I am using it to store my bread and cakes, as well as butter during the day. I'll put the butter back in the fridge overnight but the rest can stay out, safe from any flies or bugs that might wander by. I intend to put my homemade bread in a bread bag and put that in the safe to stay fresh and covered without the need of plastic or electricity.
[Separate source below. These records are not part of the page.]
(** C7, as the code has it.  Let a contact-end report no swipe, with a
    double-tap callback configured.  If the end time minus [lastTapTime]
    is below 300, the double-tap callback is the one callback called; when
    that call returns, [lastTapTime] becomes 0, and then the next contact
    sequence reports no double-tap however soon its end arrives, the clock
    [Date.now()] reading (as milliseconds since the epoch do) at least
    300; when that call raises, the exception leaves the listener and
    [lastTapTime] stays as it was.  Otherwise nothing is called and
    [lastTapTime] becomes the end time. *)
Theorem double_tap_resets_when_callback_returns c onDoubleTap now e s :
  doubleTap c = Some onDoubleTap ->
  Forall (fun x => isSwipe x = false) (called (handleTouchEnd c now e s)) ->
  (now - lastTapTime (vars s) < DOUBLE_TAP_DURATION ->
     called (handleTouchEnd c now e s) = [DoubleTap e] /\
     (onDoubleTap e = Returned ->
        ending (handleTouchEnd c now e s) = Returned /\
        lastTapTime (vars (after (handleTouchEnd c now e s))) = 0 /\
        forall start moves finish,
          is_start start -> Forall is_move moves -> is_end finish ->
          DOUBLE_TAP_DURATION <= at_time finish ->
          Forall (fun x => isDoubleTap x = false)
                 (outcomes c (after (handleTouchEnd c now e s)) start moves finish)) /\
     (onDoubleTap e = Raised ->
        ending (handleTouchEnd c now e s) = Raised /\
        lastTapTime (vars (after (handleTouchEnd c now e s))) = lastTapTime (vars s))) /\
  (DOUBLE_TAP_DURATION <= now - lastTapTime (vars s) ->
     called (handleTouchEnd c now e s) = [] /\
     ending (handleTouchEnd c now e s) = Returned /\
     lastTapTime (vars (after (handleTouchEnd c now e s))) = now).
Proof.
  intros Hd Hns.
  rewrite (handleTouchEnd_without_swipe c now e s Hns).
  unfold doubleTapDetection. rewrite Hd, cancelLongPress_lastTapTime.
  destruct (Z.ltb_spec (now - lastTapTime (vars s)) DOUBLE_TAP_DURATION) as [Hlt|Hge].
  - split; [intros _|lia]. split; [now destruct (onDoubleTap e)|]. split.
    + intros R. rewrite R. cbn [ending after called vars with_vars set_lastTapTime
                                 lastTapTime].
      split; [reflexivity|]. split; [reflexivity|].
      intros start moves finish Ks Km Kf Clock.
      set (s2 := with_vars (set_lastTapTime 0 (vars (cancelLongPress s)))
                   (cancelLongPress s)).
      assert (L2 : lastTapTime (vars s2) = 0) by reflexivity.
      unfold outcomes, contact.
      change (start :: moves ++ [finish]) with ((start :: moves) ++ [finish]).
      rewrite callbacks_run_app; cbn [snd].
      assert (B : Forall (fun i => kind i <> touchend) (start :: moves)).
      { constructor.
        - unfold is_start in Ks. congruence.
        - eapply Forall_impl; [|exact Km]. unfold is_move. intros; congruence. }
      rewrite (callbacks_run_before_end c (start :: moves) s2 B).
      destruct (GestureTheory.run_before_end (configured c) (start :: moves) s2 B)
        as [L3 F3].
      apply Forall_app; split.
      { eapply Forall_impl; [|exact F3]. apply isLongPress_not_isDoubleTap. }
      set (s3 := fst (MobileTouch.run (configured c) s2 (start :: moves))) in *.
      rewrite (callbacks_run_cons c s3 finish []); cbn [run fst snd].
      rewrite app_nil_r, callbacks_deliver_eq; cbn [snd].
      apply Forall_app; split.
      { eapply Forall_impl; [|apply fire_due_calls]. apply isLongPress_not_isDoubleTap. }
      unfold listener. unfold is_end in Kf. rewrite Kf. cbn [snd].
      apply handleTouchEnd_after_reset; [|exact Clock].
      rewrite fire_due_vars. congruence.
    + intros R. rewrite R. cbn [ending after]. split; [reflexivity|].
      apply cancelLongPress_lastTapTime.
  - split; [lia|intros _]. now cbn.
Qed.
It got me thinking about other low-tech methods we're currently using. I often use a broom instead of the vacuum cleaner. I soak stained clothes after adding my liquid soap to the stain instead of spraying with a harsh chemical. In winter, I place my rising bread dough, covered by a clean tea towel, in the sun to rise instead of turning on the oven for a few minutes to warm. Cooking in a solar oven would be another example of taking advantage of a low tech method to get a job done. Hand sewing instead of using a machine is another low tech method I often use. And, of course, all us knitters know the value of a pair of knitting needles and how often they outshine even the best high tech knitting machines.

What other low tech options are you using in your home? I'd love to expand on what we're doing here so I'm looking for clues in the comments today.
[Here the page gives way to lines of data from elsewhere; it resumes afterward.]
(** A text with at most one marker line has no second test module. *)
Lemma without_second_tests_one_marker (content : pystr)
    (Hone : exists pre post,
              split newline content = pre ++ post
              /\ Forall (fun line => is_test_marker line = false) pre
              /\ Forall (fun line => is_test_marker line = false) (tail post)) :
  without_second_tests content = None.
Proof.
  destruct Hone as (pre & post & Hsplit & Hpre & Hpost).
  unfold without_second_tests. rewrite Hsplit.
  rewrite test_starts_no_marker by done.
  assert (H : forall i first lines,
            Forall (fun line => is_test_marker line = false) lines ->
            (test_starts i first lines).2 = None).
  { intros i first lines Hl. revert i. induction Hl as [|l lines Hm _ IH]; intros i.
    - done.
    - cbn [test_starts]. rewrite Hm. apply IH. }
  destruct post as [|line post]; [done|]. cbn [tail] in Hpost.
  cbn [test_starts].
  destruct (is_test_marker line); by rewrite H.
Qed.


Lemma fix1_run w f :
  fs w !! orchestration_file = Some (File f) ->
  read_error f = None -> write_error f = None ->
  fix1 w =
  let w1 :=
    printed (Say "[1/10] Fixing duplicate tests module in orchestration.rs...") w in
  match without_second_tests (content f) with
  | Some (new_content, second_test_start, second_test_end) =>
      (Return tt,
       printed (Say ("Removed duplicate tests module (lines "
                     +:+ decimal second_test_start +:+ "-"
                     +:+ decimal second_test_end +:+ ")"))
         (stored orchestration_file (with_content new_content f) w1))
  | None => (Return tt, printed (Say "No duplicate found") w1)
  end.
Proof.
  intros Hp Hr Hw. unfold fix1.
  unfold mbind, M_bind, bind, path_exists, print, read_text, write_text.
  cbn [fs printed]. rewrite Hp.
  rewrite bool_decide_eq_true_2 by eauto. cbv beta iota.
  cbn [fs printed]. rewrite Hp, Hr. cbv beta iota zeta.
  destruct (without_second_tests (content f)) as [[[new s] e]|]; [|done].
  cbv beta iota. cbn [fs printed]. rewrite Hp, Hw. done.
Qed.

(** X12: Fix 1 takes the two lines of one test module for two modules: with
    no marker line before them, an attribute line [#[cfg(test)]] directly
    followed by a [mod tests {] line makes the fix rewrite the file.  The
    attribute line stays; the cut starts at the [mod tests {] line and ends
    at the first later line at which the braces counted from the
    [mod tests {] line on balance, that line included; when no later line
    balances them, the [mod tests {] line alone is cut. *)
Theorem fix1_takes_one_module_for_two (w : world) (f : file)
    (pre rest : list pystr) (attribute module : pystr)
    (Hp : fs w !! orchestration_file = Some (File f))
    (Hr : read_error f = None) (Hw : write_error f = None)
    (Hc : content f = join [newline] (pre ++ attribute :: module :: rest))
    (Hpre : Forall (fun line => is_test_marker line = false) pre)
    (Hattr : strip attribute = L "#[cfg(test)]")
    (Hmod : startswith (L "mod tests {") (strip module) = true)
    (Hlines : Forall (Forall (fun c => c <> newline))
                (pre ++ attribute :: module :: rest)) :
  (fix1 w).1 = Return tt
  /\ (forall k,
        0 < k <= length rest ->
        brace_balance (module :: take k rest) = 0%Z ->
        (forall j, 0 < j < k -> brace_balance (module :: take j rest) <> 0%Z) ->
        writes (fix1 w).2
        = writes w
          ++ [(orchestration_file, join [newline] (pre ++ attribute :: drop k rest))])
  /\ ((forall j, 0 < j <= length rest ->
                 brace_balance (module :: take j rest) <> 0%Z) ->
      writes (fix1 w).2
      = writes w ++ [(orchestration_file, join [newline] (pre ++ attribute :: rest))]).
Proof.
  destruct (without_second_tests_one_module pre rest attribute module
              Hpre Hattr Hmod Hlines) as [_ Hcut].
  cbv zeta in Hcut.
  rewrite (fix1_run w f) by done. rewrite Hc, Hcut. cbv zeta.
  cbn [fst snd writes printed stored content with_content].
  split_and!; [done| |].
  - intros k Hk Hz Hmin.
    rewrite (test_end_first_zero (S (length pre)) k).
    + replace (S (length pre) + k - S (length pre)) with k by lia. done.
    + simpl. lia.
    + cbn [take]. lia.
    + lia.
    + intros j Hj Hsj. cbn [take].
      assert (Hne : brace_balance (module :: take j rest) <> 0%Z)
        by (apply Hmin; lia).
      lia.
  - intros Hmin.
    rewrite (test_end_no_zero (S (length pre))).
    + by rewrite Nat.sub_diag.
    + intros j Hj Hsj. cbn [take].
      assert (Hne : brace_balance (module :: take j rest) <> 0%Z)
        by (apply Hmin; simpl in Hj; lia).
      lia.
Qed.

Lemma fix1_takes_one_module_for_two_witness :
  let text :=
    join [newline]
      ([L "fn a() {}"] ++ L "#[cfg(test)]" :: L "mod tests {"
         :: [L "  fn t() {}"; L "}"; L "fn b() {}"]) in
  let w := world_of (<[orchestration_file := File (plain_file text)]> ∅) in
  fs w !! orchestration_file = Some (File (plain_file text))
  /\ Forall (fun line => is_test_marker line = false) [L "fn a() {}"]
  /\ brace_balance (L "mod tests {" :: take 2 [L "  fn t() {}"; L "}"; L "fn b() {}"])
     = 0%Z
  /\ writes (fix1 w).2
     = writes w
       ++ [(orchestration_file,
            join [newline]
              ([L "fn a() {}"] ++ L "#[cfg(test)]"
                 :: drop 2 [L "  fn t() {}"; L "}"; L "fn b() {}"]))].
Proof.
  intros text w.
  assert (Hp : fs w !! orchestration_file = Some (File (plain_file text)))
    by (vm_compute; reflexivity).
  assert (Hpre : Forall (fun line => is_test_marker line = false) [L "fn a() {}"])
    by (repeat constructor).
  assert (Hlines : Forall (Forall (fun c => c <> newline))
                     ([L "fn a() {}"] ++ L "#[cfg(test)]" :: L "mod tests {"
                        :: [L "  fn t() {}"; L "}"; L "fn b() {}"])).
  { repeat (constructor; [repeat (constructor; [done|]); constructor|]). constructor. }
  assert (Hk : 0 < 2 <= length [L "  fn t() {}"; L "}"; L "fn b() {}"])
    by (simpl; lia).
  assert (Hz : brace_balance
                 (L "mod tests {" :: take 2 [L "  fn t() {}"; L "}"; L "fn b() {}"])
               = 0%Z) by (vm_compute; reflexivity).
  assert (Hmin : forall j, 0 < j < 2 ->
            brace_balance
              (L "mod tests {" :: take j [L "  fn t() {}"; L "}"; L "fn b() {}"])
            <> 0%Z).
  { intros j Hj. assert (j = 1) as -> by lia. vm_compute. discriminate. }
  split; [exact Hp|]. split; [exact Hpre|]. split; [exact Hz|].
  exact (proj1 (proj2
    (fix1_takes_one_module_for_two w (plain_file text) [L "fn a() {}"]
       [L "  fn t() {}"; L "}"; L "fn b() {}"] (L "#[cfg(test)]") (L "mod tests {")
       Hp eq_refl eq_refl eq_refl Hpre eq_refl eq_refl Hlines)) 2 Hk Hz Hmin).
Defined.

(** X13: A file with at most one marker line is left alone by fix 1: nothing
    is written. *)
Theorem fix1_needs_two_markers (w : world) (f : file)
    (Hp : fs w !! orchestration_file = Some (File f))
    (Hr : read_error f = None) (Hw : write_error f = None)
    (Hone : exists pre post,
              split newline (content f) = pre ++ post
              /\ Forall (fun line => is_test_marker line = false) pre
              /\ Forall (fun line => is_test_marker line = false) (tail post)) :
  (fix1 w).1 = Return tt
  /\ fs (fix1 w).2 = fs w
  /\ writes (fix1 w).2 = writes w.
Proof.
  rewrite (fix1_run w f) by done.
  by rewrite (without_second_tests_one_marker _ Hone).
Qed.

Lemma fix1_needs_two_markers_witness :
  let text := L "fn a() {}" ++ newline :: L "mod tests {" ++ newline :: L "}" in
  let w := world_of (<[orchestration_file := File (plain_file text)]> ∅) in
  fs w !! orchestration_file = Some (File (plain_file text))
  /\ writes (fix1 w).2 = writes w.
Proof.
  intros text w.
  assert (Hp : fs w !! orchestration_file = Some (File (plain_file text)))
    by (vm_compute; reflexivity).
  assert (H : exists pre post,
     split newline (content (plain_file text)) = pre ++ post
     /\ Forall (fun line => is_test_marker line = false) pre
     /\ Forall (fun line => is_test_marker line = false) (tail post)).
  { exists [L "fn a() {}"], [L "mod tests {"; L "}"].
    split; [vm_compute; reflexivity|]. split; repeat constructor. }
  split; [exact Hp|].
  exact (proj2 (proj2 (fix1_needs_two_markers w (plain_file text) Hp eq_refl eq_refl H))).
Defined.

(** ** The bracketed statement in a text *)

Section re_sub_skip.
Context {A : Type} (pat : pattern A) (repl : A -> pystr).
Hypothesis pat_shrinks : shrinks pat.

End re_sub_skip.

Lemma contains_app_r p a t : contains p t = true -> contains p (a ++ t) = true.
Proof.
  intros H. induction a as [|c a IH]; [done|].
  cbn [app contains]. rewrite IH. apply orb_true_r.
Qed.

Lemma contains_suffix_false p a t : contains p (a ++ t) = false -> contains p t = false.
Proof.
  intros H. destruct (contains p t) eqn:E; [|done]. by rewrite contains_app_r in H.
Qed.

Lemma contains_startswith p s : startswith p s = true -> contains p s = true.
Proof. intros H. destruct s; cbn [contains]; by rewrite H. Qed.











(** ** Which errors end the run *)

(** Every way [add_memory_module_to_lib] can go. *)
Lemma add_memory_module_to_lib_cases lib w :
  add_memory_module_to_lib lib w =
  match fs w !! lib with
  | None => (Return false, printed (WarnNotFound lib) w)
  | Some Dir => (Raise IsADirectoryError, w)
  | Some (File f) =>
      match read_error f with
      | Some e => (Raise e, w)
      | None =>
          if memory_module_declared (content f)
          then (Return false, printed AlreadyDeclared w)
          else match write_error f with
               | Some e => (Raise e, w)
               | None =>
                   (Return true,
                    printed AddedDeclaration
                      (stored lib (with_content (with_memory_module (content f)) f) w))
               end
      end
  end.
Proof.
  unfold add_memory_module_to_lib.
  unfold mbind, M_bind, bind, mret, M_ret, ret, path_exists, print, read_text, write_text.
  destruct (fs w !! lib) as [[|f]|] eqn:E.
  - rewrite bool_decide_eq_true_2 by eauto. cbn [negb]. by rewrite E.
  - rewrite bool_decide_eq_true_2 by eauto. cbn [negb]. rewrite E.
    destruct (read_error f); [done|].
    destruct (memory_module_declared (content f)); [done|].
    rewrite E. by destruct (write_error f).
  - rewrite bool_decide_eq_false_2 by (by intros [? ?]). done.
Qed.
  1. Wow- I've never heard of one of those before! It sounds great!

    One of the low tech things we do in our house is, although we have a small laptop, we don't have a printer as we would hardly ever use it and the cost of it and cartridges etc wouldn't be worth it. So I got a mannual typewriter Free off Freecycle. It is an old 1970's model and works great. I only needed to get a new ribbon for it which was £3.

    I use it for letters and correspondance to banks, businesses etc. I love the old fashioned look of the letters and I always wonder what people think when they see the old fashioned text!

    I'l be really interested to see what other people use that is low-tech. I' always looking for ways to simplify our life. xx

  2. I'm a big fan of the following...wooden spoons, my box grater & drying racks.

  3. Thats so cool! We made a electric free "fridge" for use in cooler months here (In scotland) http://thealmostcarlessfamily.blogspot.com/2010/06/new-electric-free-fridge-system.html
    Loving this blog btw. Aussie friend sent me the link, happily trawling through the posts!

  4. I've been hand washing my dishes for years! Had a dishwasher for a very short time, but our hard water destroyed it after only 3 years. Now it is my potato bin!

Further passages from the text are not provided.